Während diesen wirklich spannenden Fällen, die oft auch eine überraschende Wendung nahmen, sah man gerne darüber hinweg, dass es eigentlich ziemlich unrealistisch ist, dass der Bestseller Autor grundsätzlich derjenige war, der den entscheidenden Hinweis zur Aufklärung des Falles lieferte und das Team rund um die erfolgreiche Polizistin Kate Beckett oft ein wenig unfähig darstellen ließ. Dies änderte sich leider, als die Fälle anfingen vor sich hinzudümpeln, nicht mehr spannend waren und sich mehrheitlich zu rein "normalen" Kriminalfällen veränderten. Castles spezielle Sichtweise, seine wilden, wahnwitzigen Theorien wurden immer lahmer und irgendwann gegen Ende der sechsten Staffel habe ich mich gefragt, ob Castle eigentlich noch der Schriftsteller ist oder sich inzwischen zu einem Polizisten des NYPD gewandelt hat. "Castle" hob sich nicht mehr von der breiten Masse ab, sondern hat sich mit seinen Fällen zu einer normalen Kriminalserie entwickelt, bei der zwei "Polizisten", die auch privat miteinander liiert waren, Fällen lösten und dabei ab und zu noch von ihrem Team unterstützt wurden, das häufig aber nur noch als Lachnummer fungierte.

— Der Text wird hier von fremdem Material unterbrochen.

(** Nothing outside the commit is in the way, and nothing is changed. *)
Lemma handle_conflicting_spec s s' :
  handle_conflicting_encoders lk hk D false s = inr s' ->
  s' = s
  /\ (forall k k' e, (k < n)%nat -> (k' < n)%nat -> wants s k e -> wants s k' e -> k = k')
  /\ (forall k k' e, (k < n)%nat -> (k' < n)%nat -> wants s k e -> new_conn s k' = None ->
        cnf_encoder (mc_conn D k') <> Some e).
Proof using.
  unfold handle_conflicting_encoders. intros (m & Hm & H)%rbind_inr.
  destruct (assigned_spec s (each_conn D) 0 m Hm) as (A & _ & E); [apply NoDup_seq|].
  assert (Hin : forall k e, (k < n)%nat -> wants s k e -> Z.testbit m (Z.of_nat e) = true).
  { intros k e Hk Hw. apply A. right. exists k. by rewrite each_conn_in. }
  assert (Hfree : s' = s /\ forall k' e, (k' < n)%nat -> new_conn s k' = None ->
            cnf_encoder (mc_conn D k') = Some e -> Z.testbit m (Z.of_nat e) = false).
  { destruct (Z.eqb_spec m 0) as [->|_].
    { injection H as <-. split; [done|]. intros. apply Z.bits_0. }
    setoid_rewrite <- each_conn_in. revert H. generalize (each_conn D) as l.
    induction l as [|k l IH]; cbn; intros H; [injection H as <-; split; [done|by intros ? ? ?%not_elem_of_nil]|].
    apply rbind_inr in H as (s1 & H1 & H). unfold conflicting_connector in H1.
    assert (Hs : s1 = s /\ (new_conn s k = None -> forall e, cnf_encoder (mc_conn D k) = Some e ->
                            Z.testbit m (Z.of_nat e) = false)).
    { destruct (new_conn s k); [by injection H1 as <-|]. destruct (cnf_encoder (mc_conn D k)) as [e|];
        [|by injection H1 as <-]. rewrite mask_bit in H1. destruct (Z.testbit m (Z.of_nat e)) eqn:Eb; cbn in H1; [done|].
      injection H1 as <-. split; [done|]. by intros _ e' [= <-]. }
    destruct Hs as [-> Hk]. destruct (IH H) as [-> Hl]. split; [done|].
    intros k' e [->|?]%elem_of_cons; [intros; by eapply Hk|eauto]. }
  destruct Hfree as [-> Hfree]. split; [done|]. split.
  - intros k k' e Hk Hk' H1 H2. apply (E k k' e); by rewrite ?each_conn_in.
  - intros k k' e Hk Hk' H1 H2 H3. specialize (Hin k e Hk H1). rewrite (Hfree k' e) in Hin; done.
Qed.

(** *** What the check does to states *)

(** Flags are only set; [enable], [active] and the connectors stay. *)
Record crtc_adv (x y : crtc_full) : Prop := {
  ca_enable : st_enable (cf_st y) = st_enable (cf_st x);
  ca_active : st_active (cf_st y) = st_active (cf_st x);
  ca_refresh : st_self_refresh_active (cf_st y) = st_self_refresh_active (cf_st x);
  ca_connectors : cf_connector_mask y = cf_connector_mask x;
  ca_mode : cf_mode y = cf_mode x;
  ca_blob : cf_mode_blob y = cf_mode_blob x;
  ca_mode_changed : st_mode_changed (cf_st x) = true -> st_mode_changed (cf_st y) = true;
  ca_active_changed : st_active_changed (cf_st x) = true -> st_active_changed (cf_st y) = true;
  ca_connectors_changed : st_connectors_changed (cf_st x) = true -> st_connectors_changed (cf_st y) = true
}.

#[export] Instance crtc_adv_preorder : PreOrder crtc_adv.
Proof using.
  split; [by intros x; split|]. intros x y z [] []. split; try congruence; auto.
Qed.

(** The same objects, connectors on the same CRTCs. *)
Record adv (s s' : atomic_state) : Prop := {
  adv_crtc c o x : as_crtcs s !! c = Some (o, x) -> exists y, as_crtcs s' !! c = Some (o, y) /\ crtc_adv x y;
  adv_no_crtc c : as_crtcs s !! c = None -> as_crtcs s' !! c = None;
  adv_conn k o x : as_conns s !! k = Some (o, x) ->
    exists y, as_conns s' !! k = Some (o, y) /\ cnf_crtc y = cnf_crtc x;
  adv_no_conn k : as_conns s !! k = None -> as_conns s' !! k = None;
  adv_plane : as_planes s' = as_planes s;
  adv_allow : as_allow_modeset s' = as_allow_modeset s
}.

#[export] Instance adv_preorder : PreOrder adv.
Proof using.
  split; [intros s; split; try done; intros; eexists; (split; [done|]); reflexivity|].
  intros s1 s2 s3 [A1 A2 A3 A4 A5 A6] [B1 B2 B3 B4 B5 B6]. split; [|by auto| |by auto|congruence..].
  - intros c o x (y & Hy & ?)%A1. destruct (B1 _ _ _ Hy) as (z & ? & ?). exists z. split; [done|by etransitivity].
  - intros k o x (y & Hy & ?)%A3. destruct (B3 _ _ _ Hy) as (z & ? & ?). exists z. split; [done|congruence].
Qed.

Lemma adv_upd_crtc c f s : (forall x, crtc_adv x (f x)) -> adv s (upd_crtc c f s).
Proof using.
  intros Hf. split; try by eauto.
  - intros c' o x H. rewrite lookup_upd_crtc, H. case_decide; cbn; eexists; (split; [done|]); [apply Hf|done].
  - intros c' H. rewrite lookup_upd_crtc, H. by case_decide.
Qed.

Lemma adv_upd_conn k f s : (forall x, cnf_crtc (f x) = cnf_crtc x) -> adv s (upd_conn k f s).
Proof using.
  intros Hf. split; try by eauto.
  - intros c o x H. exists x. split; [exact H|reflexivity].
  - intros k' o x H. rewrite lookup_upd_conn, H. case_decide; cbn; eexists; (split; [done|]); [apply Hf|done].
  - intros k' H. rewrite lookup_upd_conn, H. by case_decide.
Qed.

Lemma adv_new_crtc s s' c x : adv s s' -> new_crtc s c = Some x -> exists y, new_crtc s' c = Some y /\ crtc_adv x y.
Proof using.
  intros H. unfold new_crtc. intros ([o x'] & Hp & ->)%fmap_Some.
  destruct (adv_crtc _ _ H c o x' Hp) as (y & -> & ?). by exists y.
Qed.

Lemma adv_crtc_back s s' c o y : adv s s' -> as_crtcs s' !! c = Some (o, y) ->
  exists x, as_crtcs s !! c = Some (o, x) /\ crtc_adv x y.
Proof using.
  intros H Hy. destruct (as_crtcs s !! c) as [[o' x]|] eqn:E.
  - destruct (adv_crtc _ _ H _ _ _ E) as (y' & Hy' & ?). rewrite Hy in Hy'. injection Hy' as -> ->. by exists x.
  - by rewrite (adv_no_crtc _ _ H _ E) in Hy.
Qed.

Lemma adv_conn_back s s' k o y : adv s s' -> as_conns s' !! k = Some (o, y) ->
  exists x, as_conns s !! k = Some (o, x) /\ cnf_crtc y = cnf_crtc x.
Proof using.
  intros H Hy. destruct (as_conns s !! k) as [[o' x]|] eqn:E.
  - destruct (adv_conn _ _ H _ _ _ E) as (y' & Hy' & ?). rewrite Hy in Hy'. injection Hy' as -> ->. by exists x.
  - by rewrite (adv_no_conn _ _ H _ E) in Hy.
Qed.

© 2013 ABC Studios; ABC/Richard Cartwright
Zusammenfassend waren die häufig so speziellen Fälle, die unterschiedlichen Ermittlungsmethoden von Beckett und Castle und Castles wilde Theorien einen großen Teil, der zum Erfolg der Serie beigetragen hat. Vielleicht gingen den Autoren nach fünf Staffeln die Ideen aus, vielleicht wollten sie eine andere Richtung einschlagen oder vielleicht haben sie einfach vergessen, was die Serie zu Anfang so großartig gemacht hat. Mich auf jeden Fall haben die Fälle gegen Ende immer mehr gelangweilt und es gab nur noch einzelne Highlights, die pro Staffel fast an einer Hand abzuzählen sind. Schade eigentlich, dass aus der Crime-Serie, die ihre Nische so perfekt gefunden hat, eine von vielen wurde.